Il provvedimento, urgente e necessitato alla luce del secondo esposto del 5 dicembre 1985, che lamentava l’avvio dei lavori di sbancamento della roccia, e volto anche al fine di impedire che il reato venisse portato ad ulteriori conseguenze, veniva emesso alla luce del rapporto in pari data della questura di Terni, che sulla base delle indagini conseguenti e nel corso delle successive attività delegate realizzate, riferiva: A) «l’assenza di strumento urbanistico specifico entro cui far ricomprendere i lavori della strada» e che inoltre gli «strumenti urbanistici (primo P.R.G. approvato il 16 ottobre 1984 n. 464; secondo P.P. approvato il 25 febbraio 1985 con delibera, n. 68 e terzo P.P. in variante in data 5 novembre 1985 delibera n. 92) non riguardano la previsione della strada ma solamente un sentiero pedonale»; 2) che l’«iniziativa di procedere alla costruzione della strada … venne realizzata su parere dell’assessore comunale all’urbanistica del comune di Terni sulla base dell’art. 1, 5° comma, l. 3 gennaio 1978 n. 1».
Nel prosieguo della complessa istruttoria veniva quindi acquisito tutto il materiale di prova amministrativo sequestrato in originale, onde verificare per un verso la sussistenza e per altro verso la legittimità dei provvedimenti autorizzatori necessari ex lege e cioè il rispetto formale e sostanziale della disciplina a protezione delle bellezze naturali (r.d. 29 giugno 1939 n. 1497 e r.d. 3 giugno 1940 n. 1357, leggi reg. Umbria 1° marzo 1980 n. 4 e 8 giugno 1984 n. 29, nonché della recente l. 8 agosto 1985 n. 431 di conversione del d.l. 27 giugno 1985 n. 31), essendo la zona circostante il lago di Piediluco sita nell’ambito del comune di Terni già dichiarata di notevole interesse Pubblico alla luce della normativa previgente con d.m. 26 gennaio 1957 e comunque i lavori in corso realizzati nella fascia dichiarata protetta dall’art. 82, 5° comma, lett. 13), d.p.r. 616/77 novellato ed integrato dall’art. 1 l. 431/85: «territori con termini ai laghi compresi in una fascia della profondità di 300 metri dalla battigia anche per territori elevati sui laghi».
L’indagine richiedeva anzi un ulteriore e distinto approfondimento onde integrare i presupposti della valutazione comunque riservata a questa a.g. sulla sussistenza in concreto della distruzione e del deturpamento delle bellezze naturali della zona del lago di Piediluco ed è autonomamente proseguita pertanto attraverso una attività Peritale affidata a funzionario del ministero dei beni culturali ed ambientali (provvedimento di nomina del perito arch. Principe Leopoldo in data 31 gennaio 1986), previo annullamento della precedente attività istruttoria realizzava senza il rispetto del termine di cui all’art. 304 ter c.p.p. e senza avere previamente esteso l’imputazione agli altri soggetti indiziati di reato. La contestazione l’imputazione agli altri soggetti indiziati di reato.

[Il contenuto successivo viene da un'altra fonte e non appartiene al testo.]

(** * ipynb-mcp: the notebook tools of [main.py], embedded and verified

    The development follows [src/main.py]: the output formatter
    ([_format_text_output], [_format_image_output], [_format_table_output]),
    the renderer [get_formatted_content], the fetcher [get_full_output] and
    the four structural editors [edit_cell], [add_cell], [delete_cell] and
    [merge_cells].

    Conventions of the embedding.
    - A Python [int] is a [Z]; a Python [str] is a [string], one character of
      which stands for one code point. Lengths, slices, concatenations and
      substring tests do not look inside a character; the white space that
      [strip] removes is that of the code points below 256, and letter
      case, which [capitalize] and the patterns look at, is that of the
      ASCII letters, the only letters of a cell type and of the patterns.
    - A notebook on disk lives in a store [FS]; every tool is a function
      from the store to its answer and the store it leaves behind.
    - [html.unescape] and [json.dumps] belong to the Python library, not to
      this repository: they are the variables of the sections that use them. *)

From Stdlib Require Import ZArith String Ascii List DecimalString Lia.
From stdpp Require Import gmap strings list.

Open Scope Z_scope.

(** ** Python primitives *)

Module Py.

(** [str(n)] and the [{n}] of an f-string: decimal, with a leading [-]. *)
Definition str (n : Z) : string := NilZero.string_of_int (Z.to_int n).

(** [s * n]. *)
Fixpoint repeat (s : string) (n : nat) : string :=
  match n with
  | O => EmptyString
  | S k => s +:+ repeat s k
  end.

(** [format(n, "03d")]: zeros between the sign and the digits, up to three
    characters in all. *)
Definition format_03d (n : Z) : string :=
  let sign := if n <? 0 then "-" else EmptyString in
  let digits := str (Z.abs n) in
  sign +:+ repeat "0" (3 - String.length sign - String.length digits) +:+ digits.

(** [sep.join(parts)]. *)
Definition join (sep : string) (parts : list string) : string :=
  String.concat sep parts.

(** [s[:n]]. *)
Definition slice_to (n : nat) (s : string) : string := substring 0 n s.

(** [needle in hay]. *)
Fixpoint str_in (needle hay : string) : bool :=
  String.prefix needle hay ||
  match hay with
  | EmptyString => false
  | String _ hay' => str_in needle hay'
  end.

(** Truth value of an optional string: [None] and the empty string are false. *)
Definition truthy (o : option string) : bool :=
  match o with
  | None => false
  | Some s => negb (String.eqb s EmptyString)
  end.

(** [c.isspace()] on the code points below 256. *)
Definition isspace (c : ascii) : bool :=
  let n := nat_of_ascii c in
  ((9 <=? n) && (n <=? 13) || (28 <=? n) && (n <=? 32)
   || (n =? 133) || (n =? 160))%nat.

Fixpoint lstrip (s : string) : string :=
  match s with
  | EmptyString => EmptyString
  | String c s' => if isspace c then lstrip s' else s
  end.

Fixpoint rstrip (s : string) : string :=
  match s with
  | EmptyString => EmptyString
  | String c s' =>
      match rstrip s' with
      | EmptyString => if isspace c then EmptyString else String c EmptyString
      | r => String c r
      end
  end.

(** [s.strip()]. *)
Definition strip (s : string) : string := rstrip (lstrip s).

Definition is_upper (c : ascii) : bool :=
  let n := nat_of_ascii c in ((65 <=? n) && (n <=? 90))%nat.

Definition is_lower (c : ascii) : bool :=
  let n := nat_of_ascii c in ((97 <=? n) && (n <=? 122))%nat.

Definition lower (c : ascii) : ascii :=
  if is_upper c then ascii_of_nat (nat_of_ascii c + 32) else c.

Definition upper (c : ascii) : ascii :=
  if is_lower c then ascii_of_nat (nat_of_ascii c - 32) else c.

Fixpoint lower_str (s : string) : string :=
  match s with
  | EmptyString => EmptyString
  | String c s' => String (lower c) (lower_str s')
  end.

(** [s.capitalize()] on ASCII letters, which is all a cell type holds. *)
Definition capitalize (s : string) : string :=
  match s with
  | EmptyString => EmptyString
  | String c s' => String (upper c) (lower_str s')
  end.

End Py.

(** ** The regular expressions of the table extractor

    Every pattern of [main.py] is a sequence of literal characters, lazy
    [.*?] and at most one lazy group [(.*?)]. The five tag patterns are
    compiled with [re.DOTALL] (the dot takes every character) and
    [re.IGNORECASE] (a literal letter takes both of its cases); the pattern
    of [re.sub] has no flag, so its dot does not take a line feed, and no
    letter. The matcher is the backtracking one: a lazy item first tries
    the rest of the pattern where it stands, and takes one more character
    only when that fails. *)

Module Re.

Inductive item :=
| Lit (c : ascii)      (* a literal character, case-insensitive *)
| LazyAny              (* .*?   with re.DOTALL *)
| GroupLazyAny         (* (.*?) with re.DOTALL *)
| LazyNoLF.            (* .*?   without re.DOTALL: the dot stops at a line feed *)

Definition regex := list item.

Fixpoint lit (s : string) : regex :=
  match s with
  | EmptyString => []
  | String c s' => Lit c :: lit s'
  end.

Definition ci_eqb (c a : ascii) : bool := Ascii.eqb (Py.lower c) (Py.lower a).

La contestazione è stata perciò all’uopo estesa, rinnovando la c.g. anche nei confronti dell’imputato originario (solo parzialmente), agli imputati Cerquaglia Zefferino e Amati Giovanni, rispettivamente presidente della giunta provinciale di Terni e direttore dei lavori nominato dalla provincia, per il reato di cui in rubrica. Infatti sulla base delle risultanze processuali e degli elementi raccolti attraverso la perizia dell’arch. Contessa Omero (formalmente depositata il 3 febbraio 1986, ma in realtà già allegata ai due successivi rapporti di Polizia giudiziaria del 9 dicembre 1985) il reato di cui all’art. 1 sexies l. 431/85 risultava non sussistere, alla luce delle considerazioni espresse nella separata sentenza istruttoria di proscioglimento dell’imputato Paci Luciano depositata il 7 febbraio 1986, sentenza con la quale veniva chiuso il ramo relativo del procedimento pendente; sentenza divenuta inoppugnabile, e comunque non impugnata alla difesa, che invece ha ricorso in Cassazione (il 18 febbraio 1986) contro tutti i provvedimenti relativi alla prima perizia (notificato l’avviso di deposito il 15 febbraio 1986), trascurando la manifesta preclusione e la propria macroscopica carenza di interesse ad impugnare e richiedendone comunque la dichiarazione di nullità nonostante fossero destinati a non essere più utilizzati nel procedimento per il reato di cui all’art. 734 c.c. Il ricorso, tardivamente depositati i motivi (il 10 marzo 1986, e cioè 23 giorni dopo la notifica al difensore e all’imputato dell’avviso di deposito di tutti gli atti impugnati) veniva sotto tale profilo (riservato al giudice a quo) dichiarato inammissibile, assorbito il motivo relativo alla preclusione originaria (anch’esso rilevabile dal giudice a quo). In data 7 febbraio 1986 gli imputati Cerquaglia Zefferino e Amati Giovanni proponevano richiesta di riesame del decreto di sequestro, accolta con provvedimento di revoca del sequestro del Tribunale della libertà di Terni del 10 febbraio 1986.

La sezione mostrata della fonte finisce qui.